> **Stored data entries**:
--------

(** X10. The count does not depend on the order of the records: two lists
    of records that are rearrangements of each other get the same count
    (the value may differ, by the order of first occurrence). *)
Theorem most_frequent_count_order_independent (d1 d2 : list record) (key : string)
    (v1 v2 : value) (n1 n2 : nat) :
  d1 ≡ₚ d2 →
  find_most_frequent_by_key (map VDict d1) key = Ok (v1, n1) →
  find_most_frequent_by_key (map VDict d2) key = Ok (v2, n2) →
  n1 = n2.
Proof.
  intros Hperm. rewrite !find_most_frequent_by_key_items.
  assert (Hitems : field_values key d1 ≡ₚ field_values key d2)
    by (unfold field_values; by rewrite Hperm).
  destruct (field_values key d1) as [|x1 items1] eqn:H1.
  - apply Permutation_nil in Hitems. rewrite Hitems. by intros [= <- <-] [= <- <-].
  - destruct (field_values key d2) as [|x2 items2] eqn:H2.
    { symmetry in Hitems. by apply Permutation_nil in Hitems. }
    intros Hres1 Hres2.
    apply most_frequent_spec in Hres1 as (_ & _ & _ & Hn1 & _ & Hmax1 & _); [|done].
    apply most_frequent_spec in Hres2 as (_ & _ & _ & Hn2 & _ & Hmax2 & _); [|done].
    specialize (Hmax1 v2). specialize (Hmax2 v1).
    rewrite (occurrences_Permutation v2 _ _ Hitems) in Hmax1.
    rewrite <- (occurrences_Permutation v1 _ _ Hitems) in Hmax2. lia.
Qed.

Lemma most_frequent_count_order_independent_witness :
  let d1 := [[("city", VStr "Anytown")]; [("city", VStr "Springfield")]] in
  let d2 := [[("city", VStr "Springfield")]; [("city", VStr "Anytown")]] in
  d1 ≡ₚ d2 ∧
  find_most_frequent_by_key (map VDict d1) "city" = Ok (VStr "Anytown", 1) ∧
  find_most_frequent_by_key (map VDict d2) "city" = Ok (VStr "Springfield", 1) ∧
  1 = 1.
Proof.
  assert (Hperm : [[("city", VStr "Anytown")]; [("city", VStr "Springfield")]]
                  ≡ₚ [[("city", VStr "Springfield")]; [("city", VStr "Anytown")]])
    by apply perm_swap.
  split; [exact Hperm|]. split; [reflexivity|]. split; [reflexivity|].
  exact (most_frequent_count_order_independent _ _ "city"
           (VStr "Anytown") (VStr "Springfield") 1 1 Hperm eq_refl eq_refl).
Defined.

(** X11. A value of the field that occurs strictly more often than every
    value different from it is the one returned, whatever the order of the
    records. *)
Theorem most_frequent_clear_winner (data : list record) (key : string)
    (v w : value) (n : nat) :
  find_most_frequent_by_key (map VDict data) key = Ok (v, n) →
  w ∈ field_values key data →
  (∀ u, u ∈ field_values key data → py_eq w u = false →
        occurrences u (field_values key data) < occurrences w (field_values key data)) →
  py_eq w v = true.
Proof.
  rewrite find_most_frequent_by_key_items. intros Hres Hw Hwins.
  destruct (field_values key data) as [|x items] eqn:Hitems.
  { by apply elem_of_nil in Hw. }
  apply most_frequent_spec in Hres as (pre & post & Hsplit & Hn & _ & Hmax & _); [|done].
  destruct (py_eq w v) eqn:Hwv; [done|].
  assert (Hin : v ∈ x :: items).
  { rewrite Hsplit. apply elem_of_app. right. by left. }
  specialize (Hwins v Hin Hwv). specialize (Hmax w). lia.
Qed.

Lemma most_frequent_clear_winner_witness :
  let data := [[("car", VStr "Civic")]; [("car", VStr "Camry")]; [("car", VStr "Camry")]] in
  find_most_frequent_by_key (map VDict data) "car" = Ok (VStr "Camry", 2) ∧
  VStr "Camry" ∈ field_values "car" data ∧
  py_eq (VStr "Camry") (VStr "Camry") = true.
Proof.
  split; [reflexivity|].
  assert (Hin : VStr "Camry" ∈ field_values "car"
            [[("car", VStr "Civic")]; [("car", VStr "Camry")]; [("car", VStr "Camry")]])
    by (right; left).
  split; [exact Hin|].
  apply (most_frequent_clear_winner
           [[("car", VStr "Civic")]; [("car", VStr "Camry")]; [("car", VStr "Camry")]]
           "car" (VStr "Camry") (VStr "Camry") 2 eq_refl Hin).
  intros u Hu Hne.
  apply elem_of_cons in Hu as [-> | Hu]; [vm_compute; lia|].
  apply elem_of_cons in Hu as [-> | Hu]; [vm_compute in Hne; discriminate|].
  apply elem_of_cons in Hu as [-> | Hu]; [vm_compute in Hne; discriminate|].
  by apply elem_of_nil in Hu.
Defined.

Section SearchAndFrequency.

Lemma occurrences_text_le_matches (key s : string) (data : list record) :
  occurrences (VStr s) (field_values key data)
  ≤ length (filter (field_matches key (VStr s)) data).
Proof.
  unfold field_values. induction data as [|r data IH]; [done|].
  rewrite filter_cons. cbn [omap list_omap].
  destruct (present key r) as [x|] eqn:Hp.
  - cbn [occurrences]. destruct (py_eq (VStr s) x) eqn:Hx.
    + destruct x as [| | |t| |]; try done. simpl in Hx.
      apply String.eqb_eq in Hx as <-.
      assert (Hget : dict_get r key = Some (VStr s)).
      { unfold present in Hp. destruct (dict_get r key) as [[]|]; congruence. }
      destruct (decide (field_matches key (VStr s) r)) as [_ | Hno]; [simpl; lia|].
      destruct Hno. unfold field_matches, field_text. rewrite Hget. apply substring_refl.
    + destruct (decide (field_matches key (VStr s) r)); simpl; lia.
  - destruct (decide (field_matches key (VStr s) r)); simpl; lia.
Qed.

End SearchAndFrequency.

(** X12. The two queries agree on a text winner: on a list of records whose
    first record has the field and on whose values for the field [str]
    returns, if [find_most_frequent_by_key] returns the string [s] with
    count [n], searching the field for [s] returns at least [n]
    records. *)
Theorem search_finds_most_frequent_text (data : list record) (key s : string)
    (n : nat) :
  first_has_key key data →
  Forall (field_has_text key) data →
  find_most_frequent_by_key (map VDict data) key = Ok (VStr s, n) →
  ∃ found,
    search_accidents (map VDict data) key (VStr s) = ([], Ok (map VDict found)) ∧
    n ≤ length found.
Proof.
  intros Hfirst Htexts Hres. exists (filter (field_matches key (VStr s)) data).
  split; [by apply search_accidents_filter|].
  rewrite find_most_frequent_by_key_items in Hres.
  destruct (field_values key data) as [|x items] eqn:Hitems; [done|].
  apply most_frequent_spec in Hres as (_ & _ & _ & -> & _); [|done].
  rewrite <- Hitems. apply occurrences_text_le_matches.
Qed.

Lemma search_finds_most_frequent_text_witness :
  let data := [[("city", VStr "Anytown")]; [("city", VStr "Old Anytown")];
               [("city", VStr "Anytown")]] in
  first_has_key "city" data ∧
  Forall (field_has_text "city") data ∧
  find_most_frequent_by_key (map VDict data) "city" = Ok (VStr "Anytown", 2) ∧
  ∃ found,
    search_accidents (map VDict data) "city" (VStr "Anytown")
    = ([], Ok (map VDict found)) ∧
    2 ≤ length found.
Proof.
  assert (Hfirst : first_has_key "city"
            [[("city", VStr "Anytown")]; [("city", VStr "Old Anytown")];
             [("city", VStr "Anytown")]]) by by eexists.
  assert (Htexts : Forall (field_has_text "city")
            [[("city", VStr "Anytown")]; [("city", VStr "Old Anytown")];
             [("city", VStr "Anytown")]]) by (by repeat constructor).
  split; [exact Hfirst|]. split; [exact Htexts|]. split; [reflexivity|].
  exact (search_finds_most_frequent_text
           [[("city", VStr "Anytown")]; [("city", VStr "Old Anytown")];
            [("city", VStr "Anytown")]] "city" "Anytown" 2 Hfirst Htexts eq_refl).
Defined.

(** X13. The two queries disagree on a field that the first record lacks:
    [search_accidents] reports the key as missing and returns nothing,
    while [find_most_frequent_by_key] counts the later records that have
    it. *)
Theorem first_record_decides_search_only (data : list record) (key : string)
    (query : value) :
  first_lacks_key key data →
  field_values key data ≠ [] →
  Forall (λ x, hashable x = true) (field_values key data) →
  search_accidents (map VDict data) key query = ([OutKeyNotFound key], Ok []) ∧
  ∃ v n, find_most_frequent_by_key (map VDict data) key = Ok (v, n) ∧ 1 ≤ n.
Proof.
  intros Hlacks Hne Hall. split; [by apply search_accidents_no_key|].
  rewrite find_most_frequent_by_key_items.
  destruct (field_values key data) as [|x items] eqn:Hitems; [done|].
  destruct (most_frequent_total _ Hall) as [[v n] Hres]. exists v, n.
  split; [done|].
  by apply most_frequent_spec in Hres as (_ & _ & _ & _ & Hpos & _).
Qed.

Lemma first_record_decides_search_only_witness :
  let data := [[("id", VInt 1)]; [("id", VInt 2); ("city", VStr "Anytown")]] in
  first_lacks_key "city" data ∧
  field_values "city" data ≠ [] ∧
  Forall (λ x, hashable x = true) (field_values "city" data) ∧
  search_accidents (map VDict data) "city" (VStr "Anytown")
  = ([OutKeyNotFound "city"], Ok []) ∧
  ∃ v n, find_most_frequent_by_key (map VDict data) "city" = Ok (v, n) ∧ 1 ≤ n.
Proof.
  assert (Hall : Forall (λ x, hashable x = true)
            (field_values "city" [[("id", VInt 1)]; [("id", VInt 2); ("city", VStr "Anytown")]]))
    by (by repeat constructor).
  split; [reflexivity|]. split; [discriminate|]. split; [exact Hall|].
  apply (first_record_decides_search_only
           [[("id", VInt 1)]; [("id", VInt 2); ("city", VStr "Anytown")]]
           "city" (VStr "Anytown")); [reflexivity | discriminate | exact Hall].
Defined.

(** * Further properties of the program *)

(** ** What the decoder returns *)

Section DecoderFacts.

Import Json.

Lemma within_dict_set (pairs : record) (key : string) (v : value) :
  within_digit_limit (VDict pairs) = true → within_digit_limit v = true →
  within_digit_limit (VDict (dict_set pairs key v)) = true.
Proof.
  cbn [within_digit_limit]. induction pairs as [|[k x] pairs IH]; simpl; intros Hp Hv.
  - by rewrite Hv.
  - apply andb_true_iff in Hp as [Hx Hp]. destruct (String.eqb k key); simpl.
    + by rewrite Hv, Hp.
    + by rewrite Hx, IH.
Qed.

Lemma within_snoc (values : list value) (v : value) :
  within_digit_limit (VList values) = true → within_digit_limit v = true →
  within_digit_limit (VList (values ++ [v])) = true.
Proof.
  cbn [within_digit_limit]. rewrite forallb_app. simpl. by intros -> ->.
Qed.

Lemma scan_atom_within (s : string) (v : value) (rest : string) :
  scan_atom s = Got v rest → within_digit_limit v = true.
Proof.
  unfold scan_atom.
  destruct (strip_prefix "null" s); [by intros [= <- _]|].
  destruct (strip_prefix "true" s); [by intros [= <- _]|].
  destruct (strip_prefix "false" s); [by intros [= <- _]|].
  destruct (_ || _); [done|].
  unfold match_number.
  destruct (match s with "" => _ | String c r => _ end) as [negative body].
  assert (Hfinish : ∀ n r,
            (if float_follows r then Beyond
             else if within_digit_limit (VInt n)
                  then Got (VInt (if negative then (- n)%Z else n)) r
                  else TooLong) = Got v rest →
            within_digit_limit v = true).
  { intros n r. destruct (float_follows r); [done|].
    destruct (within_digit_limit (VInt n)) eqn:Hn; [|done]. intros [= <- _].
    destruct negative; [|done]. simpl in *. by rewrite Z.abs_opp. }
  destruct body as [|c r]; [done|].
  destruct (Ascii.eqb c "0"); [apply Hfinish|].
  destruct (is_digit c); [|done].
  destruct (take_digits r (digit_val c)) as [n r']. apply Hfinish.
Qed.

Ltac split_match H :=
  match type of H with
  | context [match ?x with _ => _ end] => destruct x eqn:?; try discriminate H
  | context [if ?x then _ else _] => destruct x eqn:?; try discriminate H
  end.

--------

> **What you will do**: Taking the records above, retype every line from the one with "of records that" down to the one with "find_most_frequent_by_key (map VDict d1) key", exactly and with nothing else.

> **Completed exercise**:
    of records that are rearrangements of each other get the same count
    (the value may differ, by the order of first occurrence). *)
Theorem most_frequent_count_order_independent (d1 d2 : list record) (key : string)
    (v1 v2 : value) (n1 n2 : nat) :
  d1 ≡ₚ d2 →
  find_most_frequent_by_key (map VDict d1) key = Ok (v1, n1) →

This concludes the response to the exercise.